Doors open at 6:15 PM. The event starts at 7:00 PM and is followed by an Austrian wine reception.

Registration

ABOUT THE PANELISTS

Dr. Megan Brandow-Faller is Professor of History at the City University of New York Kingsborough and also teaches at the CUNY Graduate Center and the 92nd Street Y. Her research focuses on art and design in Secessionist and interwar Vienna, including children’s art and artistic toys of the Vienna Secession; expressionist ceramics of the Wiener Werkstätte; folk art and modernism; and women’s art education. She is the editor of Childhood by Design: Toys and the Material Culture of Childhood, 1700-present (Bloomsbury 2018) and the author of The Female Secession: Art and the Decorative at the Viennese Women’s Academy (Penn State University Press, 2020) and co-editor (with Laura Morowitz) of Erasures and Eradications in Modern Viennese Art Architecture and Design (Routledge, 2022). Brandow-Faller contributed two catalogue essays for the retrospective exhibition Die Frauen der Wiener Werkstätte at Vienna’s Museum of Applied Arts (2021). Her newest project, Child Creativity and the Visual Arts: From Secessionist Vienna to Postwar America (Bloomsbury Academic, 2025) focuses on the dissemination and popularization of Secessionist ideas of child creativity in postwar America. Brandow-Faller is currently pursuing an intellectual biography on Viktor Lowenfeld as a member of the 2025/26 Center for Jewish Studies Working Group on Jewish Migration, CUNY Graduate Center.

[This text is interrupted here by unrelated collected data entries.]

Lemma run_DocumentVersion_create D n c u st :
  run (DocumentVersion_create D n c u) st =
  let v := mkVersion D n c u (clock st) in
  if version_accepted v st
  then (Done v, set_versions st (versions st ++ [v]))
  else (Threw (if content_valid v then DuplicateKey else ValidationError), st).
Proof.
  unfold DocumentVersion_create. rewrite run_bind, run_call. cbn [exec fst snd].
  unfold call_or_throw. cbn [run]. rewrite exec_VerInsert.
  cbn zeta. destruct (version_accepted _ st); reflexivity.
Qed.

Lemma update_doc_fields D f st :
  versions (update_doc D f st) = versions st /\
  cache (update_doc D f st) = cache st /\
  clock (update_doc D f st) = clock st /\
  out (update_doc D f st) = out st /\
  rooms (update_doc D f st) = rooms st /\
  session (update_doc D f st) = session st /\
  users (update_doc D f st) = users st.
Proof. unfold update_doc. destruct (docs st !! D); simpl; auto 10. Qed.

Lemma versions_update_doc D f st : versions (update_doc D f st) = versions st.
Proof. apply update_doc_fields. Qed.

Lemma clock_update_doc D f st : clock (update_doc D f st) = clock st.
Proof. apply update_doc_fields. Qed.

Lemma version_accepted_update_doc v D f st :
  version_accepted v (update_doc D f st) = version_accepted v st.
Proof. unfold version_accepted. rewrite versions_update_doc. reflexivity. Qed.

Lemma run_saveDocumentVersion D userId st :
  run (saveDocumentVersion D userId) st = (Done tt, snapshot_effect D userId st).
Proof.
  unfold saveDocumentVersion, snapshot_effect.
  rewrite run_try_catch, run_bind, run_call. cbn [exec fst snd].
  destruct (docs st !! D) as [d |] eqn:Hd; [| reflexivity].
  rewrite run_bind, run_call. cbn [exec fst snd].
  rewrite run_bind, run_call, exec_DocUpdate. cbn [fst snd].
  rewrite run_bind, run_DocumentVersion_create. cbn zeta.
  rewrite version_accepted_update_doc, clock_update_doc, versions_update_doc.
  unfold snapshot_record.
  destruct (version_accepted _ st); [| reflexivity].
  rewrite run_bind, !run_call. cbn [exec fst snd].
  unfold update_doc. rewrite Hd. reflexivity.
Qed.

Lemma run_save_document_room sock user x D st :
  run (save_document_room sock user x D) st =
  match docs st !! D with
  | None => (Done tt, st)
  | Some d =>
      if write_denied d user
      then (Done tt,
            emits (ToSocket sock "error"
                     (PMessage "You do not have permission to save this document")) st)
      else
        let st1 := update_doc D (with_saved x (or0 (currentVersion d) + 1) (clock st))
                     st in
        let v := save_record D user x d (clock st) in
        if version_accepted v st
        then (Done tt,
              set_cache (set_versions st1 (versions st ++ [v]))
                (cache st ∖ {["document:" +:+ D]}
                          ∖ {["user:" +:+ u_id user +:+ ":documents"]}))
        else (Threw (save_error v), st1)
  end.
Proof.
  unfold save_document_room.
  rewrite run_bind, run_call. cbn [exec fst snd].
  destruct (docs st !! D) as [d |] eqn:Hd; [| reflexivity].
  destruct (write_denied d user); [reflexivity |].
  rewrite run_bind, run_call. cbn [exec fst snd].
  rewrite run_bind, run_call, exec_DocUpdate. cbn [fst snd].
  rewrite run_bind, run_DocumentVersion_create. cbn zeta.
  rewrite version_accepted_update_doc, clock_update_doc, versions_update_doc.
  unfold save_record, save_error.
  destruct (version_accepted _ st); [| reflexivity].
  rewrite run_bind, !run_call. cbn [exec fst snd].
  unfold update_doc. rewrite Hd. reflexivity.
Qed.
(** What [after_request] does once [before_request] has set [g.start_time]. *)
Lemma after_request_run (req : request) (t0 : float) (resp : response) (w : World) :
  let duration := (clock_src w (clock_pos w) - t0)%float in
  let ck := (method req, path req, Py.str_int (status_code resp)) in
  let hk := (method req, path req) in
  after_request req {| start_time := Some t0 |} resp w =
    (Return resp,
     {| rand_src := rand_src w; rand_pos := rand_pos w;
        clock_src := clock_src w; clock_pos := S (clock_pos w);
        events := events w;
        next_span_id := next_span_id w; current_span := current_span w;
        http_requests_total :=
          <[ck := (counter_value (http_requests_total w) ck + 1)%N]> (http_requests_total w);
        http_request_duration_seconds :=
          <[hk := (default [] (http_request_duration_seconds w !! hk) ++ [duration])%list]>
            (http_request_duration_seconds w);
        otel_measurements :=
          ((otel_measurements w ++
            [ {| instrument := "app.requests.total"; amount := NInt 1;
                 attributes := [("endpoint", path req); ("method", method req)] |} ]) ++
            [ {| instrument := "app.request.duration"; amount := NFloat duration;
                 attributes := [("endpoint", path req)] |} ])%list;
        wall := wall w |}).
Proof. reflexivity. Qed.

Lemma send_status_code (req : request) (resp : response) :
  status_code (send req resp) = status_code resp.
Proof. unfold send. by destruct (String.eqb _ _). Qed.

(** One request through the application: it is answered, with the status of
    its route, and [after_request] has made its four recordings. *)
Lemma wsgi_app_spec (req : request) (w : World) :
  exists resp,
    eval (wsgi_app req) w = Return resp /\
    status_code resp = route_status req /\
    http_requests_total (exec (wsgi_app req) w) =
      <[label_key req := (counter_value (http_requests_total w) (label_key req) + 1)%N]>
        (http_requests_total w) /\
    http_request_duration_seconds (exec (wsgi_app req) w) =
      <[(method req, path req) :=
          (default [] (http_request_duration_seconds w !! (method req, path req))
             ++ [elapsed w])%list]>
        (http_request_duration_seconds w) /\
    otel_measurements (exec (wsgi_app req) w) =
      (otel_measurements w ++
        [ {| instrument := "app.requests.total"; amount := NInt 1;
             attributes := [("endpoint", path req); ("method", method req)] |};
          {| instrument := "app.request.duration"; amount := NFloat (elapsed w);
             attributes := [("endpoint", path req)] |} ])%list.
Proof.
  unfold eval, exec, wsgi_app, before_request.
  cbv [bind time.time ret].
  set (w1 := Build_World _ _ _ _ _ _ _ _ _ _ _).
  destruct (dispatch_request_returns req w1) as (rv & Hrv & Hst).
  destruct (dispatch_request_frame req w1) as (Hcs & Hcp & Hct & Hhs & Hom).
  unfold eval in Hrv. unfold exec in Hcs, Hcp, Hct, Hhs, Hom.
  unfold try_except, respond. cbv [bind ret].
  destruct (dispatch_request req w1) as [o w2]. cbn [fst snd] in *. subst o.
  rewrite after_request_run.
  cbn [fst snd http_requests_total http_request_duration_seconds otel_measurements].
  rewrite Hcs, Hcp, Hct, Hhs, Hom, Hst. subst w1.
  cbn [clock_src clock_pos http_requests_total http_request_duration_seconds
       otel_measurements].
  exists (send req (make_response rv)). rewrite <- app_assoc, send_status_code.
  repeat split; exact Hst.
Qed.


(** ** The view functions, run *)

Ltac run_done := run_view; reflexivity.

Lemma trigger_error_run (w : World) :
  trigger_error w =
    (Return (RvWithStatus (jsonify (JDict [("error", JStr "This is a simulated error for testing")])) 500),
     advance w 1 0
       [ EvLog ERROR "Simulating an error scenario" None (current_span w);
         EvSpanStart (next_span_id w) "error-endpoint" (current_span w);
         EvSetAttribute (next_span_id w) "error" (ABool true);
         EvSetAttribute (next_span_id w) "error.type" (AStr "SimulatedError");
         EvLog ERROR "An error occurred" (Some simulated_error) (Some (next_span_id w));
         EvRecordException (next_span_id w) simulated_error;
         EvSpanEnd (next_span_id w) ]).
Proof. destruct w. run_done. Qed.

Lemma create_order_run (w : World) :
  let parent := next_span_id w in
  let order_id := 1000 + draw w 3 mod 9000 in
  create_order w =
    (Return (RvResponse (jsonify (JDict [("order_id", JInt order_id);
                                         ("status", JStr "created")]))),
     advance w 4 4
       [ EvLog INFO "Creating new order" None (current_span w);
         EvSpanStart parent "create-order" (current_span w);
         EvSpanStart (S parent) "validate-order" (Some parent);
         EvRandom (draw w 0);
         EvSleep (0.02 + (0.05 - 0.02) * random.of_bits (draw w 0))%float;
         EvSpanEnd (S parent);
         EvSpanStart (S (S parent)) "process-payment" (Some parent);
         EvRandom (draw w 1);
         EvSleep (0.1 + (0.2 - 0.1) * random.of_bits (draw w 1))%float;
         EvSpanEnd (S (S parent));
         EvSpanStart (S (S (S parent))) "update-inventory" (Some parent);
         EvRandom (draw w 2);
         EvSleep (0.03 + (0.08 - 0.03) * random.of_bits (draw w 2))%float;
         EvSpanEnd (S (S (S parent)));
         EvRandom (draw w 3);
         EvSetAttribute parent "order.id" (AInt order_id);
         EvLog INFO ("Order created successfully with id: " ++ Py.str_int order_id)
           None (Some parent);
         EvSpanEnd parent ]).
Proof. destruct w. run_done. Qed.

Lemma get_user_run_found (user_id : Z) (w : World) :
  user_id <= 10 ->
  let s := next_span_id w in
  let name := "User" ++ Py.str_int user_id in
  get_user user_id w =
    (Return (RvResponse (jsonify (JDict [("user",
       JDict [("id", JInt user_id);
              ("name", JStr name);
              ("email", JStr ("user" ++ Py.str_int user_id ++ "@example.com"))])]))),
     advance w 1 1
       [ EvLog INFO ("Fetching user with id: " ++ Py.str_int user_id) None (current_span w);
         EvSpanStart s "get-user-by-id" (current_span w);
         EvSetAttribute s "user.id" (AInt user_id);
         EvRandom (draw w 0);
         EvSleep (0.05 + (0.2 - 0.05) * random.of_bits (draw w 0))%float;
         EvLog INFO ("Retrieved user: " ++ name) None (Some s);
         EvSpanEnd s ]).
Proof.
  intros Hle. apply Z.ltb_ge in Hle. destruct w.
  run_view. rewrite Hle. run_done.
Qed.

Lemma get_user_run_not_found (user_id : Z) (w : World) :
  10 < user_id ->
  let s := next_span_id w in
  get_user user_id w =
    (Return (RvWithStatus (jsonify (JDict [("error", JStr "User not found")])) 404),
     advance w 1 1
       [ EvLog INFO ("Fetching user with id: " ++ Py.str_int user_id) None (current_span w);
         EvSpanStart s "get-user-by-id" (current_span w);
         EvSetAttribute s "user.id" (AInt user_id);
         EvRandom (draw w 0);
         EvSleep (0.05 + (0.2 - 0.05) * random.of_bits (draw w 0))%float;
         EvLog WARNING ("User " ++ Py.str_int user_id ++ " not found") None (Some s);
         EvSetAttribute s "error" (ABool true);
         EvSpanEnd s ]).
Proof.
  intros Hlt. apply Z.ltb_lt in Hlt. destruct w.
  run_view. rewrite Hlt. run_done.
Qed.

Lemma slow_endpoint_run (w : World) :
  let s := next_span_id w in
  let delay := (1 + (3 - 1) * random.of_bits (draw w 0))%float in
  slow_endpoint w =
    (Return (RvResponse (jsonify (JDict [("message", JStr "Slow operation completed");
                                         ("delay", JFloat delay)]))),
     advance w 1 1
       [ EvLog INFO "Processing slow request" None (current_span w);
         EvSpanStart s "slow-endpoint" (current_span w);
         EvRandom (draw w 0);
         EvSetAttribute s "delay.seconds" (AFloat delay);
         EvLog INFO ("Simulating slow operation for " ++ Py.format_2f delay ++ " seconds")
           None (Some s);
         EvSleep delay;
         EvLog INFO "Slow operation completed" None (Some s);
         EvSpanEnd s ]).
Proof. destruct w. run_done. Qed.

(** ** The view functions *)

(** After a run lemma has been rewritten: project the pair. *)
Ltac ran := cbv [eval exec respond bind ret make_response jsonify fst snd
                 status_code mimetype data].

(** C1. For every [user_id <= 10] the view function [get_user] answers with
    HTTP 200 and the JSON body [{"user": {"id": user_id, "name":
    "User<user_id>", "email": "user<user_id>@example.com"}}], in every world. *)
Theorem get_user_found (user_id : Z) (w : World) :
  user_id <= 10 ->
  eval (respond (get_user user_id)) w =
    Return {| status_code := 200; mimetype := ApplicationJson;
              data := BJson (JDict [("user",
                JDict [("id", JInt user_id);
                       ("name", JStr ("User" ++ Py.str_int user_id));
                       ("email", JStr ("user" ++ Py.str_int user_id ++ "@example.com"))])]) |}.
Proof.
  intros Hle. ran. rewrite (get_user_run_found user_id w Hle). reflexivity.
Qed.

Lemma get_user_found_witness :
  7 <= 10 /\
  eval (respond (get_user 7)) world0 =
    Return {| status_code := 200; mimetype := ApplicationJson;
              data := BJson (JDict [("user",
                JDict [("id", JInt 7); ("name", JStr "User7");
                       ("email", JStr "user7@example.com")])]) |}.
Proof.
  split; [lia | apply (get_user_found 7 world0); lia].
Defined.

(** C2. For every [user_id > 10] the view function [get_user] answers with
    HTTP 404 and the JSON body [{"error": "User not found"}]; the body has
    no ["user"] entry. *)
Theorem get_user_not_found (user_id : Z) (w : World) :
  10 < user_id ->
  exists resp,
    eval (respond (get_user user_id)) w = Return resp /\
    status_code resp = 404 /\
    data resp = BJson (JDict [("error", JStr "User not found")]) /\
    (forall j, data resp = BJson j -> json_get "user" j = None).
Proof.
  intros Hlt. ran. rewrite (get_user_run_not_found user_id w Hlt).
  eexists. split; [reflexivity|]. split; [reflexivity|]. split; [reflexivity|].
  intros j [= <-]. reflexivity.
Qed.

Lemma get_user_not_found_witness :
  10 < 11 /\
  exists resp,
    eval (respond (get_user 11)) world0 = Return resp /\
    status_code resp = 404 /\
    data resp = BJson (JDict [("error", JStr "User not found")]) /\
    (forall j, data resp = BJson j -> json_get "user" j = None).
Proof.
  split; [lia | apply (get_user_not_found 11 world0); lia].
Defined.

(** C3. In every world [trigger_error] answers with HTTP 500 and the body
    [{"error": "This is a simulated error for testing"}]; on the way it has
    logged the [ValueError] it raised and caught and recorded it on its span. *)
Theorem trigger_error_response (w : World) :
  eval (respond trigger_error) w =
    Return {| status_code := 500; mimetype := ApplicationJson;
              data := BJson (JDict [("error", JStr "This is a simulated error for testing")]) |} /\
  emitted w (exec trigger_error w)
    [ EvLog ERROR "Simulating an error scenario" None (current_span w);
      EvSpanStart (next_span_id w) "error-endpoint" (current_span w);
      EvSetAttribute (next_span_id w) "error" (ABool true);
      EvSetAttribute (next_span_id w) "error.type" (AStr "SimulatedError");
      EvLog ERROR "An error occurred" (Some simulated_error) (Some (next_span_id w));
      EvRecordException (next_span_id w) simulated_error;
      EvSpanEnd (next_span_id w) ].
Proof.
  unfold emitted. ran. rewrite trigger_error_run. split; reflexivity.
Qed.

(** C10. [trigger_error] never lets an exception out: the [ValueError] is of
    a class its [except Exception] branch catches, so in every world the
    function returns a body and a status, and its span is left without
    the error status an escaping exception would give it. *)
Theorem trigger_error_never_raises (w : World) :
  Py.issubclass (Py.exc_type simulated_error) Py.Exception = true /\
  (exists r status, eval trigger_error w = Return (RvWithStatus r status)) /\
  (forall e, eval trigger_error w <> Raise e) /\
  (forall s evs, emitted w (exec trigger_error w) evs -> ~ In (EvSetStatusError s) evs).
Proof.
  unfold emitted. ran. rewrite trigger_error_run. cbn [fst snd advance events].
  split; [reflexivity|]. split; [do 2 eexists; reflexivity|].
  split; [intros e; discriminate|].
  intros s evs Hev%app_inv_head. subst evs. cbn.
  intros H. repeat (destruct H as [H|H]; [discriminate|]). exact H.
Qed.

(** C6. In every world [create_order] answers with a JSON body whose
    [order_id] is an integer of [1000, 9999] and whose [status] is
    ["created"]. *)
Theorem create_order_response (w : World) :
  exists order_id,
    eval (respond create_order) w =
      Return {| status_code := 200; mimetype := ApplicationJson;
                data := BJson (JDict [("order_id", JInt order_id);
                                      ("status", JStr "created")]) |} /\
    1000 <= order_id <= 9999.
Proof.
  exists (1000 + draw w 3 mod 9000). split.
  - ran. rewrite create_order_run. reflexivity.
  - pose proof (Z.mod_pos_bound (draw w 3) 9000). lia.
Qed.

Dr. James P. Shedel is an Associate Professor of History at Georgetown University. He is an expert in Central European history, the history of fascism, and monarchy and modernity. His academic interests also include art history. Professor Shedel is from the San Francisco Bay Area, attended the University of California at Santa Cruz as an undergraduate and the University of Rochester for his graduate degrees. He also attended the University of Vienna as a Fulbright Fellow for Austria. His professional interests include the relationship between art and society in fin de siecle Vienna and the role of monarchy in the modernization process during the 18th and 19th centuries.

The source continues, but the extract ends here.